Questa pratica è diventata sempre più necessaria soprattutto alla luce dell’incremento costante dei furti d’auto. Basti pensare che, solo in Lombardia, i furti d'auto sono aumentati del 15% nell'ultimo anno, raggiungendo quota di circa 10.000 mezzi rubati. Soprattutto in grandi città come Milano e Roma, i localizzatori GPS sulle auto aziendali possono consentire il ritrovamento e il recupero dei mezzi in brevissimo tempo. Tuttavia, se da un lato le aziende motivano questa scelta come forma di protezione di beni di un certo valore, è vero anche che tali localizzatori possono monitorare spostamenti e movimenti dei dipendenti, aprendo un acceso dibattito sulla tutela della privacy dei lavoratori.
Il ruolo della giurisprudenza: la sentenza di Cassazione 3462/2026
La Cassazione, con l’ordinanza n. 3462/2026, ha chiarito definitivamente che non è sufficiente che il software non associ automaticamente la posizione del veicolo al nome del conducente per escludere la rilevanza privacy del trattamento. La vicenda trae origine da un’ordinanza-ingiunzione emessa dal Garante della Privacy nei confronti di una società esercente attività di trasporto merci, sanzionata per non aver ottemperato agli obblighi di notifica previsti dalla normativa previgente, in relazione all’utilizzo di un sistema di geolocalizzazione.

Il Tribunale di Sondrio aveva in precedenza ipotizzato una tesi restrittiva, sostenendo che l'obbligo di notificazione scattasse solo in presenza di un'identificazione automatica e certa del lavoratore. La Cassazione ha nettamente smentito questa impostazione, definendola frutto di un’aggiunta normativa che la legge non richiede. Il criterio dirimente è la mera possibilità di risalire all’identità del lavoratore, anche per via indiretta. Se il datore di lavoro ha la concreta possibilità di associare la posizione del veicolo al dipendente assegnatario - eventualità che nella realtà lavorativa si verifica costantemente - il trattamento di dati personali deve essere gestito nel pieno rispetto delle norme di legge.

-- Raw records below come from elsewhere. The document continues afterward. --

Lemma cpus_are_entry h ids e :
  cpus_are h ids → cpus_are (entry_effect h e) (take NCPU (ids ++ entry_apicids e)).
Proof.
  intros [Hn Hmax Hlen Hids].
  destruct e as [id rest|no rest|t rest]; cbn [entry_effect entry_apicids];
    [|rewrite app_nil_r, take_ge by done; by split..].
  rewrite Hn. destruct (Z.ltb_spec (Z.of_nat (length ids)) (Z.of_nat NCPU)) as [Hlt|Hge].
  - rewrite take_ge by (rewrite length_app; simpl; lia).
    split; rewrite ?length_app; cbn [length set_h_ncpu set_h_cpus h_ncpu h_cpus]; [lia|lia| |].
    + by rewrite length_alter.
    + rewrite Nat2Z.id. destruct (lookup_lt_is_Some_2 (h_cpus h) (length ids)) as [c Hc]; [lia|].
      rewrite Nat.add_1_r, (take_S_r _ _ (mk_acpu id (a_started c)))
        by by rewrite list_lookup_alter_eq, Hc.
      rewrite fmap_app. f_equal. rewrite take_alter, decide_False by lia. exact Hids.
  - rewrite take_app_le, take_ge by lia. by split.
Qed.

Lemma take_app_take {A} n (l l' : list A) : take n (take n l ++ l') = take n (l ++ l').
Proof.
  rewrite !take_app, take_take, Nat.min_id, length_take. do 2 f_equal. lia.
Qed.

Lemma cpus_are_walk h ids es :
  cpus_are h ids →
  cpus_are (foldl entry_effect h es) (take NCPU (ids ++ (es ≫= entry_apicids))).
Proof.
  revert h ids. induction es as [|e es IH]; intros h ids Hh; cbn [foldl].
  - rewrite app_nil_r, take_ge by apply Hh. done.
  - specialize (IH _ _ (cpus_are_entry h ids e Hh)). rewrite bind_cons, app_assoc.
    by rewrite <-take_app_take.
Qed.

(** The I/O APIC that a walk leaves recorded is the last one. *)
Definition entry_ioapics (e : mpentry) : list Z :=
  match e with EIoapic no _ => [no] | _ => [] end.
Lemma walk_other h es :
  h_lapic (foldl entry_effect h es) = h_lapic h ∧ h_idt (foldl entry_effect h es) = h_idt h ∧
  h_ioapicid (foldl entry_effect h es) = default (h_ioapicid h) (last (es ≫= entry_ioapics)).
Proof.
  induction es as [|e es IH] using rev_ind; [done|].
  rewrite foldl_snoc, bind_app, bind_singleton. destruct IH as (E1 & E2 & E3).
  destruct e; cbn [entry_effect entry_ioapics].
  - rewrite app_nil_r. by destruct (_ <? _).
  - by rewrite last_snoc.
  - by rewrite app_nil_r.
Qed.

(** *** The configuration table *)

(** The header and the bytes of the entries. *)
Record table_ok (hdr body : list Z) : Prop := {
  to_len : length hdr = Z.to_nat sizeof_mpconf;
  to_sig : take 4 hdr = CONF_SIG;
  to_length : le16 (drop 4 hdr) = Z.of_nat (length (hdr ++ body));
  to_version : nth 6 hdr 0 = 1 ∨ nth 6 hdr 0 = 4;
  to_bytes : Forall is_byte (hdr ++ body);
  to_sum : u8 (total (hdr ++ body)) = 0;
}.

Lemma has_bytes_load32 s a l i :
  has_bytes (k_mem s) a l → (i + 4 ≤ length l)%nat →
  load32 (a + Z.of_nat i) s = Ok (le32 (drop i l)) s.
Proof.
  intros Hm Hi. unfold load32, le32.
  assert (Hn : ∀ j, (j < 4)%nat → load8 (a + Z.of_nat i + Z.of_nat j) s = Ok (nth j (drop i l) 0) s).
  { intros j Hj. rewrite <-Z.add_assoc, <-Nat2Z.inj_add, (has_bytes_nth s a l) by (done || lia).
    f_equal. symmetry. apply nth_skipn. }
  pose proof (Hn 0%nat ltac:(lia)) as H0. rewrite Z.add_0_r in H0.
  erewrite bind_Ok by exact H0. erewrite bind_Ok by exact (Hn 1%nat ltac:(lia)).
  erewrite bind_Ok by exact (Hn 2%nat ltac:(lia)). by erewrite bind_Ok by exact (Hn 3%nat ltac:(lia)).
Qed.

Lemma conf_length_eq s conf hdr body :
  has_bytes (k_mem s) conf (hdr ++ body) → table_ok hdr body →
  conf_length conf s = Ok (Z.of_nat (length (hdr ++ body))) s.
Proof.
  intros [Hm _]%has_bytes_app Ht. pose proof (to_len _ _ Ht) as Hl. rewrite <-(to_length _ _ Ht).
  change (Z.to_nat sizeof_mpconf) with 44%nat in Hl. unfold conf_length, le16.
  erewrite bind_Ok by exact (has_bytes_nth s conf hdr 4 Hm ltac:(lia)).
  erewrite bind_Ok by exact (has_bytes_nth s conf hdr 5 Hm ltac:(lia)).
  by rewrite !nth_skipn.
Qed.

Lemma mpconfig_eq s mp c hdr body :
  mp_at (k_mem s) mp c → le32 (drop 4 c) ≠ 0 → table_ok hdr body →
  has_bytes (k_mem s) (P2V (le32 (drop 4 c))) (hdr ++ body) →
  mpconfig s = Ok (Some (P2V (le32 (drop 4 c)), mp)) s.
Proof.
  intros Hmp Hpa Ht Hm. destruct (mp_at_bytes _ _ _ Hmp) as (Hc & [Hcl _] & Hnz).
  unfold mpconfig. erewrite bind_Ok by by eapply mpsearch_eq.
  rewrite (proj2 (Z.eqb_neq _ _)) by done.
  assert (Epa : mp_physaddr mp s = Ok (le32 (drop 4 c)) s)
    by (apply (has_bytes_load32 s mp c 4 Hc); lia).
  erewrite bind_Ok by exact Epa. rewrite (proj2 (Z.eqb_neq _ _)) by done.
  set (conf := P2V _) in *. pose proof Hm as Hh. apply has_bytes_app in Hh as [Hh _].
  pose proof Hh as Hs. rewrite <-(take_drop 4 hdr) in Hs. apply has_bytes_app in Hs as [Hs _].
  rewrite (to_sig _ _ Ht) in Hs.
  destruct (memcmp_lit_eq s conf CONF_SIG CONF_SIG Hs eq_refl) as (v & Ev & Hv).
  erewrite bind_Ok by exact Ev. rewrite (proj2 Hv eq_refl). cbn [Z.eqb negb].
  assert (Ever : conf_version conf s = Ok (nth 6 hdr 0) s).
  { apply (has_bytes_nth s conf hdr 6 Hh). rewrite (to_len _ _ Ht).
    change (Z.to_nat sizeof_mpconf) with 44%nat. lia. }
  erewrite bind_Ok by exact Ever.
  assert (Eb : negb (nth 6 hdr 0 =? 1) && negb (nth 6 hdr 0 =? 4) = false)
    by (destruct (to_version _ _ Ht) as [-> | ->]; done).
  rewrite Eb. erewrite bind_Ok by by eapply conf_length_eq.
  erewrite bind_Ok.
  2:{ apply sum_eq; [done|by eapply to_bytes|]. rewrite <-(to_length _ _ Ht).
      pose proof (to_bytes _ _ Ht) as [Hb _]%Forall_app.
      apply (Forall_drop _ 4%nat) in Hb. unfold le16. destruct (drop 4 hdr) as [|x [|y l]]; simpl nth.
      - lia.
      - apply Forall_cons in Hb as [Hx _]. unfold is_byte in Hx. lia.
      - apply Forall_cons in Hb as [Hx Hb]. apply Forall_cons in Hb as [Hy _].
        unfold is_byte in Hx, Hy. lia. }
  rewrite (to_sum _ _ Ht). done.
Qed.

(** What [mpinit] does once the table is found. *)
Lemma mpinit_walks s mp c hdr body :
  mp_at (k_mem s) mp c → le32 (drop 4 c) ≠ 0 → table_ok hdr body →
  has_bytes (k_mem s) (P2V (le32 (drop 4 c))) (hdr ++ body) →
  mpinit s = (let! ismp := loop FUEL (λ '(p, ismp),
        if p <? P2V (le32 (drop 4 c)) + sizeof_mpconf + Z.of_nat (length body) then
          let! r := mp_entry p ismp in
          ret (inl r)
        else ret (inr ismp)) (P2V (le32 (drop 4 c)) + sizeof_mpconf, true) in
      if negb ismp then panic "Didn't find a suitable machine"
      else
        let! imcrp := mp_imcrp mp in
        when (negb (imcrp =? 0)) (
          outb 0x22 0x70 ;;
          let! v := inb 0x23 in
          outb 0x23 (Z.lor v 1)))
    (set_k_hw (set_h_lapic (le32 (drop 36 hdr)) (k_hw s)) s).
Proof.
  intros Hmp Hpa Ht Hm. unfold mpinit. erewrite bind_Ok by by eapply mpconfig_eq.
  set (conf := P2V _) in *. pose proof Hm as [Hh _]%has_bytes_app.
  pose proof (to_len _ _ Ht) as Hl. change (Z.to_nat sizeof_mpconf) with 44%nat in Hl.
  assert (El : conf_lapicaddr conf s = Ok (le32 (drop 36 hdr)) s)
    by (apply (has_bytes_load32 s conf hdr 36 Hh); lia).
  erewrite bind_Ok by exact El. erewrite bind_Ok by reflexivity.
  erewrite bind_Ok by (by eapply conf_length_eq).
  rewrite length_app, Hl, Nat2Z.inj_add, Z.add_assoc. reflexivity.
Qed.
End env.

(** *** Concrete tables *)

(** A floating pointer structure in the extended BIOS data area at 0x9FC00, and a
    table at 0xF1000 with the local APIC at 0xFEE00000. *)
Definition sample_mp : list Z := MP_SIG ++ [0; 0x10; 0x0F; 0; 1; 4; 129; 0; 0; 0; 0; 0].
Definition sample_chunks : list (list Z) :=
  replicate 3 (replicate 16 0) ++ [sample_mp] ++ replicate 60 (replicate 16 0).
Definition sample_hdr (len sm : Z) : list Z :=
  CONF_SIG ++ [len; 0; 4; sm] ++ replicate 28 0 ++ [0; 0; 0xE0; 0xFE] ++ replicate 4 0.
Definition sample_procs : list mpentry := [EProc 0 (replicate 18 0); EProc 1 (replicate 18 0)].
Definition sample_entries : list mpentry :=
  sample_procs ++ [EOther MPBUS (replicate 7 0); EIoapic 2 (replicate 6 0)].
Definition bios_mem (table : list Z) : gmap Z Z :=
  mem_write (P2V 0x40E) [0xC0; 0x9F] (mem_write (P2V 0x9FC00) (concat sample_chunks)
    (mem_write (P2V 0xF1000) table ∅)).
Definition bios_kernel (table : list Z) : kernel := set_k_mem (bios_mem table) zero_kernel.

#[global] Instance is_byte_dec b : Decision (is_byte b).
Proof. unfold is_byte. apply _. Defined.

La pronuncia conserva una piena attualità sotto il profilo dei principi interpretativi. Sotto la vigenza del GDPR, sebbene l'obbligo formale di notificazione sia stato abolito, le imprese devono comunque garantire che la base giuridica del trattamento sia individuata correttamente, tipicamente attraverso il legittimo interesse datoriale bilanciato con le garanzie dello Statuto dei Lavoratori, e che l'informativa fornita agli interessati sia chiara, completa e conforme ai principi di minimizzazione e limitazione della conservazione dei dati.